We definitely would like to have more inventory in our stores and online right now, and as we start to get more newness into our stores and our fulfillment center, we think that will definitely be a tailwind for us as we progress through Q2.
Okay, great. Thanks, and best of luck.
Your next question comes from the line of Steve Marotta with CL King & Associates. Your line is open.
Good morning Tim, Perry and Matt. Tim, maybe at a very high level you could provide a little bit of context on your current market share overlaid with, say, the number of doors that may have closed, say, in the last 15 months or simply the competitive landscape is a little bit different now again than going into the pandemic, and the opportunities that presents for you in particular categories. Thanks.

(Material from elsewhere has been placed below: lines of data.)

Lemma from_toml_well_formed_witness :
  match from_toml (fun _ => Ok example_raw_config) None map_to_list [] with
  | Ok c => config_wf c
  | Err _ => False
  end.
Proof.
  destruct (from_toml (fun _ => Ok example_raw_config) None map_to_list [])
    as [c|e] eqn:E.
  - exact (from_toml_well_formed _ _ _ _ _ (fun _ => reflexivity _) E).
  - vm_compute in E. discriminate E.
Defined.

(** The configuration the master writes when no file exists passes the
    validation it will go through when it is read back, and is
    well formed. *)
Theorem default_config_valid parallelism iter_groups :
  (forall m, iter_groups m ≡ₚ map_to_list m) ->
  validate iter_groups (default_config parallelism) = Ok tt /\ config_wf (default_config parallelism).
Proof.
  intros Hi. split.
  - unfold validate, validate_in_order. simpl.
    assert (iter_groups ∅ = []) as ->; [|done].
    apply Permutation_nil. symmetry. rewrite Hi. by rewrite map_to_list_empty.
  - repeat split; try exact eq_refl; repeat constructor; intros; done.
Qed.

Lemma default_config_valid_witness :
  validate map_to_list (default_config (Some 4)) = Ok tt /\ config_wf (default_config (Some 4)).
Proof. exact (default_config_valid (Some 4) map_to_list (fun _ => reflexivity _)). Defined.

(** Whether a configuration is accepted does not depend on the order in
    which the hash map of upstream groups is iterated (only which error is
    reported first does). *)
Theorem validate_order_independent config order1 order2 :
  order1 ≡ₚ map_to_list (upstream_groups config) ->
  order2 ≡ₚ map_to_list (upstream_groups config) ->
  is_ok (validate_in_order order1 config) = is_ok (validate_in_order order2 config).
Proof.
  intros H1 H2.
  pose proof (validate_accepts_any_order map_to_list (fun _ => reflexivity _)
                config order1 H1) as E1.
  pose proof (validate_accepts_any_order map_to_list (fun _ => reflexivity _)
                config order2 H2) as E2.
  rewrite <- E2 in E1.
  destruct (validate_in_order order1 config) as [[]|],
    (validate_in_order order2 config) as [[]|]; naive_solver.
Qed.

Lemma validate_order_independent_witness :
  is_ok (validate_in_order (map_to_list (upstream_groups (default_config None)))
           (default_config None))
  = is_ok (validate_in_order [] (default_config None)).
Proof.
  apply (validate_order_independent (default_config None)); reflexivity.
Defined.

Sure, thanks Steve. As you know, we have enjoyed very strong market share penetration in categories that you would typically describe as occasion-based or wear-to-work, so we’ve had strong market share, held strong market share positions in categories like men’s suits, which has historically been our biggest business in men’s, men’s dress shirts, our second biggest business historically in men’s, big businesses like women’s dress pants, dresses, blouses, wovens have all been historical strongholds for us. Our strength in those categories was a significant headwind for us, obviously, during the pandemic, much more significant headwind than our much more casual competitors faced.
Those headwinds are poised to become tailwinds as we emerge from the pandemic and as consumers begin to resume pre-pandemic activities and occasions, and going back into the office. I mentioned in my prepared remarks that we have seen that resurgence as states lift restrictions. We see a very distinct change in our business, and particularly in those categories, so as I described in my comments, we saw a major acceleration in those categories post-Easter and I expect that we will continue great progress in those categories as we move forward, particularly because, as you mentioned, many of our competitors in those categories have closed a substantial number of stores during the pandemic and the retail landscape, the physical retail landscape in those categories has changed very dramatically.
How much it has changed, I think remains to be seen, so I don’t want to quantify market share--a percentage of market share that I think we can go get, but I will say that we are very aggressively going after market share in those categories. We did not walk away from them during the pandemic and we are not walking away from them going forward.
We have changed our approach in many cases in those categories because the one thing that I do think customers are going to expect moving forward is comfort, and so we have infused comfort characteristics, comfort qualities across all of our categories, including categories like men’s suits and dress shirts, women’s dress pants, even dresses, so that people can be as comfortable when they are dressed for work or for an occasion as they have been throughout the pandemic.
That’s really helpful. I’ll take the balance of my questions offline. Thanks again.
There are no further questions at this time. I will now turn the call back to the presenters for closing remarks.
Thank you everyone. We appreciate your continued interest in Express and your continued support.
This concludes today’s conference call. Thank you for participating. You may now disconnect.